Imagem retirada daqui

segunda-feira, novembro 21, 2011

Livro(s) Da Semana

 

As crónicas do gelo e do fogo, de George R.R.Martin

clip_image002 Já toda a gente deve ter ouvido falar da Guerra dos Tronos, mas é possível que muitos pensem que se trata de uma série de televisão e nada mais. Não podem estar mais enganados: As crónicas do gelo e do fogo, que já vão no volume V e terminam no VII, têm sido consideradas, na opinião de muitos, como uma das séries do género da Fantasia mais estupendas que alguma vez na vida foram concebidas.

Antes de torcerem o nariz à simples menção da palavra “fantasia”, convém que vocês reparem em alguns pormenores: o mundo de George R. R. Martin, ao contrário de muitas histórias fofinhas e quiduxas passadas em reinos mágicos, focam o lado mais negro de uma Idade Média imaginária: os reis são tudo menos exemplos a seguir; as princesas e rainhas não são nada purinhas e virgens; os cavaleiros, em vez de serem Aragorns e Harry Potters, são monstros que pilham, matam, violam e se engolem uns aos outros; a religião é motivo de problema e nunca motivo de prazer; o povo não passa de um conjunto de escravos servis, vítimas da fome e da guerra, e constante alvo da ganância e maldade dos senhores das terras; os casamentos não passam de jogos de xadrez, e as famílias reais devoram-se umas às outras. E no meio desta chacina imperdoável, - excetuando os sobreviventes da Casa Real Stark e os soldados desgraçados que vivem nas muralhas, e que tentam defender um mundo em ruínas – ainda ninguém se apercebeu que o Inverno está à porta, irá durar anos intermináveis, e ninguém se preparou para o inferno que aí vem, pois os vários reinos estão todos ocupados a morderem-se e ferirem-se uns aos outros, em vez de tomarem medidas sensatas para a sua sobrevivência.

As crónicas do gelo e do fogo são uma condenação feroz à maldade e estupidez humanas, mas são também um elogio a todos os humanos que, perante a barbaridade a maldade, conseguem, de alguma forma, manter um mínimo de pureza e de honra nos seus corações. É o caso da Casa Real Stark, que irá pagar um preço muito caro por tentar justa e honesta. No entanto, a esperança é a última a morrer: os filhos sobreviverão, separar-se-ão e cada um será uma peça-chave para a o futuro deste mundo imaginário.
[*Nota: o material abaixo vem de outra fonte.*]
(** Two outputs of one entrypoint sharing a stylesheet bundle, a shared
    chunk, and a reference to a bundle the manifest does not list. *)
Definition shared_css : Metafile := {| outputs :=
  [ ("out/a.js", emitted "src/app.ts" 100 (Some "out/app.css"));
    ("out/b.js", emitted "src/app.ts" 30 (Some "out/app.css"));
    ("out/c.js", emitted "src/app.ts" 1 (Some "out/gone.css"));
    ("out/app.css", chunk 10);
    ("out/chunk.js", chunk 5) ] |}.


(** Two bundles emitted for the entrypoint itself, one listed before the
    output that references it and one after. *)
Definition css_around : Metafile := {| outputs :=
  [ ("out/c1.css", emitted "src/app.ts" 1 None);
    ("out/p.js", emitted "src/app.ts" 100 (Some "out/c1.css"));
    ("out/q.js", emitted "src/app.ts" 1000 (Some "out/c2.css"));
    ("out/c2.css", emitted "src/app.ts" 10 None) ] |}.

(** An output that names [toString] as its stylesheet bundle; the manifest
    lists no such output. *)
Definition css_toString : Metafile := {| outputs :=
  [ ("out/o.js", emitted "src/app.ts" 5 (Some "toString")) ] |}.

(** An entrypoint called [constructor]. *)
Definition entry_constructor : Metafile := {| outputs :=
  [ ("out/o.js", emitted "constructor" 5 None) ] |}.

(** An entrypoint with a line feed in its name. *)
Definition entry_two_lines : Metafile := {| outputs :=
  [ ("out/o.js", emitted ("src/a" +:+ LF +:+ "b.ts") 5 None) ] |}.

(** ** A sample host

    The working directory holds base.json and pr.json, standing for
    [app_base] and [app_pr], proto.json,
    standing for [entry_constructor], and broken.json, cut short; every
    other file is missing. *)

Definition sample_files (file : string) : exn + string :=
  if (file =? "/work/base.json")%string then inr "text of base.json"
  else if (file =? "/work/pr.json")%string then inr "text of pr.json"
  else if (file =? "/work/proto.json")%string then inr "text of proto.json"
  else if (file =? "/work/broken.json")%string then inr "{"
  else inl (SystemError "ENOENT" file).

Definition sample_parse (text : string) : exn + Metafile :=
  if (text =? "text of base.json")%string then inr app_base
  else if (text =? "text of pr.json")%string then inr app_pr
  else if (text =? "text of proto.json")%string then inr entry_constructor
  else inl (SyntaxError "Unexpected end of JSON input").

Definition sample_host (args : list string) (base_path token : string)
    (env_token : option string) : Host :=
  {| argv := "node" :: "index.js" :: args;
     cwd := "/work";
     getInput := fun name =>
       if (name =? "base_path")%string then base_path
       else if (name =? "pr_path")%string then "pr.json"
       else if (name =? "github_token")%string then token
       else "";
     env_GITHUB_TOKEN := env_token;
     readFileSync := sample_files;
     JSON_parse := sample_parse;
     path_resolve := fun from to => from +:+ "/" +:+ to |}.

Definition no_comments : World := {| comments := []; stdout := []; calls := [] |}.

(** An issue with two comments, the second one marked. *)
Definition one_marked : World :=
  {| comments := [ {| comment_id := 7; body := Some "first" |};
                   {| comment_id := 9; body := Some (identifier +:+ " old") |} ];
     stdout := [];
     calls := [] |}.

(** An issue with thirty comments and then a marked one: the marked comment
    is on the second page. *)
Definition crowded : World :=
  {| comments := map (fun i => {| comment_id := Z.of_nat i; body := Some "chat" |})
                   (seq 1 30)
                 ++ [ {| comment_id := 31; body := Some (identifier +:+ " old") |} ];
     stdout := [];
     calls := [] |}.

(** The application before it had a stylesheet. *)
Definition app_plain : Metafile := {| outputs :=
  [ ("out/app.js", emitted "src/app.ts" 100 None) ] |}.

(** [app_base] with its two outputs listed the other way round. *)
Definition app_base_reordered : Metafile := {| outputs :=
  [ ("out/app.css", chunk 100);
    ("out/app.js", emitted "src/app.ts" 100 (Some "out/app.css")) ] |}.

(** ** Notions used by the facts about numbers *)

(** The binary64 number of a positive integer below 2^53: the integer shifted
    to 53 binary digits, and the exponent that undoes the shift. *)
Definition aligned (p : positive) : positive * Z :=
  shl_align p 0 (Zpos (digits2_pos p) - 53).

(** A number above zero, [Infinity] included. *)
Definition positive_number (x : spec_float) : Prop :=
  match x with
  | S754_finite false _ _ | S754_infinity false => True
  | _ => False
  end.


(** ** Reading the rows

    [block] is what [entrypoints.forEach] pushes for one entrypoint, given
    the two lists aggregated for it: its summary row, then one row per path.
    [entrypoints] are the entrypoints either manifest names, in the order of
    the table.  [table_rows] are the rows of the table of two manifests on
    which the aggregation does not throw. *)

Definition block (Number_toString : spec_float -> string)
    (log_approx : spec_float -> spec_float)
    (pow_approx : spec_float -> spec_float -> spec_float)
    (NumberFormat_format : string -> spec_float -> string)
    (entrypoint : string) (baseSize prSize : list PathBytes) : Try (list (list string)) :=
  row <~ summary_row Number_toString log_approx pow_approx NumberFormat_format
           entrypoint baseSize prSize ;;
  rows <~ mapM (detail_row Number_toString log_approx pow_approx NumberFormat_format
                  baseSize prSize (percentChange (sum_bytes baseSize) (sum_bytes prSize)))
            (paths_of baseSize prSize) ;;
  inr (row :: rows).

Definition entrypoints (baseMetafile prMetafile : Metafile) : list string :=
  StringSort.sort (Set_of (entry_names baseMetafile ++ entry_names prMetafile)).

Definition table_rows (Number_toString : spec_float -> string)
    (log_approx : spec_float -> spec_float)
    (pow_approx : spec_float -> spec_float -> spec_float)
    (NumberFormat_format : string -> spec_float -> string)
    (baseMetafile prMetafile : Metafile) : Try (list (list string)) :=
  blocks <~ mapM (fun e => block Number_toString log_approx pow_approx NumberFormat_format
                             e (items_of baseMetafile e) (items_of prMetafile e))
              (entrypoints baseMetafile prMetafile) ;;
  inr (columnHeadings :: separator_row :: List.concat blocks).

(** The text holds these rows, rendered, one after the other. *)
Definition shows (table : string) (rows : list (list string)) : Prop :=
  exists before after, table = join LF (map render_row (before ++ rows ++ after)).

(** The path is aggregated for the entrypoint: it is the path of an output
    that names the entrypoint, or the stylesheet bundle of such an output for
    which the lookup among the outputs finds something. *)
Definition aggregated (metafile : Metafile) (e p : string) : Prop :=
  exists entry,
    In entry (outputs metafile)
    /\ truthy (entryPoint (snd entry)) = Some e
    /\ (fst entry = p
        \/ (truthy (cssBundle (snd entry)) = Some p
            /\ get (outputs metafile) p <> Undefined)).

(** How the table is to mark an entrypoint that one manifest only names. *)
Definition mark_of (baseMetafile prMetafile : Metafile) (e : string) : option string :=
  match mem e (entry_names baseMetafile), mem e (entry_names prMetafile) with
  | false, true => Some "new"
  | true, false => Some "deleted"
  | _, _ => None
  end.

(** The mark of a path that only one of the two manifests has for the
    entrypoint: [baseItem === undefined ? "new" : prItem === undefined ?
    "deleted" : ...]. *)
Definition path_mark (baseSize prSize : list PathBytes) (p : string) : option string :=
  match mem p (map path baseSize), mem p (map path prSize) with
  | false, true => Some "new"
  | true, false => Some "deleted"
  | _, _ => None
  end.

(** An output with no (or an empty) [entryPoint]. *)
Definition unnamed (entry : string * Output) : bool :=
  match truthy (entryPoint (snd entry)) with
  | Some _ => false
  | None => true
  end.

(** The output names [q] as its stylesheet bundle. *)
Definition references (q : string) (entry : string * Output) : bool :=
  match truthy (cssBundle (snd entry)) with
  | Some css => (css =? q)%string
  | None => false
  end.

(** ** The tables of the samples, as the sample runtime prints them *)

(** [app_base] against [app_pr]. *)
Definition app_table : string :=
  "| Entrypoint | Path | Old size | New size | Diff |" +:+ LF +:+
  "| --- | --- | --- | --- | --- |" +:+ LF +:+
  "| src/app.ts | * | 200 byte | 300 byte | 100 byte (50.00%) |" +:+ LF +:+
  "| <sub></sub> | <sub>out/app.css</sub> | <sub>100 byte</sub> | <sub>100 byte</sub> | <sub>0 byte (50.00%)</sub> |" +:+ LF +:+
  "| <sub></sub> | <sub>out/app.js</sub> | <sub>100 byte</sub> | <sub>200 byte</sub> | <sub>100 byte (50.00%)</sub> |".

(** [site_base] against [site_pr]. *)
Definition site_table : string :=
  "| Entrypoint | Path | Old size | New size | Diff |" +:+ LF +:+
  "| --- | --- | --- | --- | --- |" +:+ LF +:+
  "| src/app.ts | * | 200 byte | 300 byte | 100 byte (50.00%) |" +:+ LF +:+
  "| <sub></sub> | <sub>out/app.css</sub> | <sub>100 byte</sub> | <sub>100 byte</sub> | <sub>0 byte (50.00%)</sub> |" +:+ LF +:+
  "| <sub></sub> | <sub>out/app.js</sub> | <sub>100 byte</sub> | <sub>200 byte</sub> | <sub>100 byte (50.00%)</sub> |" +:+ LF +:+
  "| src/new.ts | * | 0 byte | 12 byte | 12 byte (Infinity%) |" +:+ LF +:+
  "| <sub></sub> | <sub>out/a\|b.js</sub> | <sub>n/a</sub> | <sub>12 byte</sub> | <sub>new</sub> |" +:+ LF +:+
  "| src/old.ts | * | 7 byte | 0 byte | ? byte (-100.00%) |" +:+ LF +:+
  "| <sub></sub> | <sub>out/old.js</sub> | <sub>7 byte</sub> | <sub>n/a</sub> | <sub>deleted</sub> |".

(** [app_pr] against itself. *)
Definition app_pr_table : string :=
  "| Entrypoint | Path | Old size | New size | Diff |" +:+ LF +:+
  "| --- | --- | --- | --- | --- |" +:+ LF +:+
  "| src/app.ts | * | 300 byte | 300 byte | 0 byte (0.00%) |" +:+ LF +:+
  "| <sub></sub> | <sub>out/app.css</sub> | <sub>100 byte</sub> | <sub>100 byte</sub> | <sub>0 byte (0.00%)</sub> |" +:+ LF +:+
  "| <sub></sub> | <sub>out/app.js</sub> | <sub>200 byte</sub> | <sub>200 byte</sub> | <sub>0 byte (0.00%)</sub> |".

(** [empty_entry] against itself. *)
Definition empty_table : string :=
  "| Entrypoint | Path | Old size | New size | Diff |" +:+ LF +:+
  "| --- | --- | --- | --- | --- |" +:+ LF +:+
  "| src/empty.ts | * | 0 byte | 0 byte | 0 byte (NaN%) |" +:+ LF +:+
  "| <sub></sub> | <sub>out/empty.js</sub> | <sub>0 byte</sub> | <sub>0 byte</sub> | <sub>0 byte (NaN%)</sub> |".


(** [app_plain] against [app_pr]. *)
Definition app_plain_table : string :=
  "| Entrypoint | Path | Old size | New size | Diff |" +:+ LF +:+
  "| --- | --- | --- | --- | --- |" +:+ LF +:+
  "| src/app.ts | * | 100 byte | 300 byte | 200 byte (200.00%) |" +:+ LF +:+
  "| <sub></sub> | <sub>out/app.css</sub> | <sub>n/a</sub> | <sub>100 byte</sub> | <sub>new</sub> |" +:+ LF +:+
  "| <sub></sub> | <sub>out/app.js</sub> | <sub>100 byte</sub> | <sub>200 byte</sub> | <sub>100 byte (200.00%)</sub> |".

(** [entry_two_lines] against itself: the row that names the entrypoint
    takes two lines. *)
Definition two_lines_table : string :=
  "| Entrypoint | Path | Old size | New size | Diff |" +:+ LF +:+
  "| --- | --- | --- | --- | --- |" +:+ LF +:+
  "| src/a" +:+ LF +:+ "b.ts | * | 5 byte | 5 byte | 0 byte (0.00%) |" +:+ LF +:+
  "| <sub></sub> | <sub>out/o.js</sub> | <sub>5 byte</sub> | <sub>5 byte</sub> | <sub>0 byte (0.00%)</sub> |".

(** ** Reading the sizes as integers *)

(** The integer an item counts for. *)
Definition count_of (it : PathBytes) : Z := byte_count (ToNumber (path_bytes it)).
Avisamos já que, no início, o leitor vai ter dificuldades em tentar descobrir quem é quem: as personagens são tantas que, por vezes, é necessário ir ao índex e apanhar o fio da meada. No entanto, há já muito, muito tempo que não se via uma saga tão bem escrita e tão profunda.

Ao contrário de muitas editoras, a nossa Saída de Emergência optou por dividir cada volume em dois, precisamente para evitar que o tamanho gigantesco dos mesmos pudesse assustar e afastar potenciais leitores. A nossa escola adquiriu apenas os primeiros três “capítulos”. Porém, se vocês estiverem interessados em continuar a ler a saga (ainda não terminou!!), peçam à biblioteca que compre os próximos.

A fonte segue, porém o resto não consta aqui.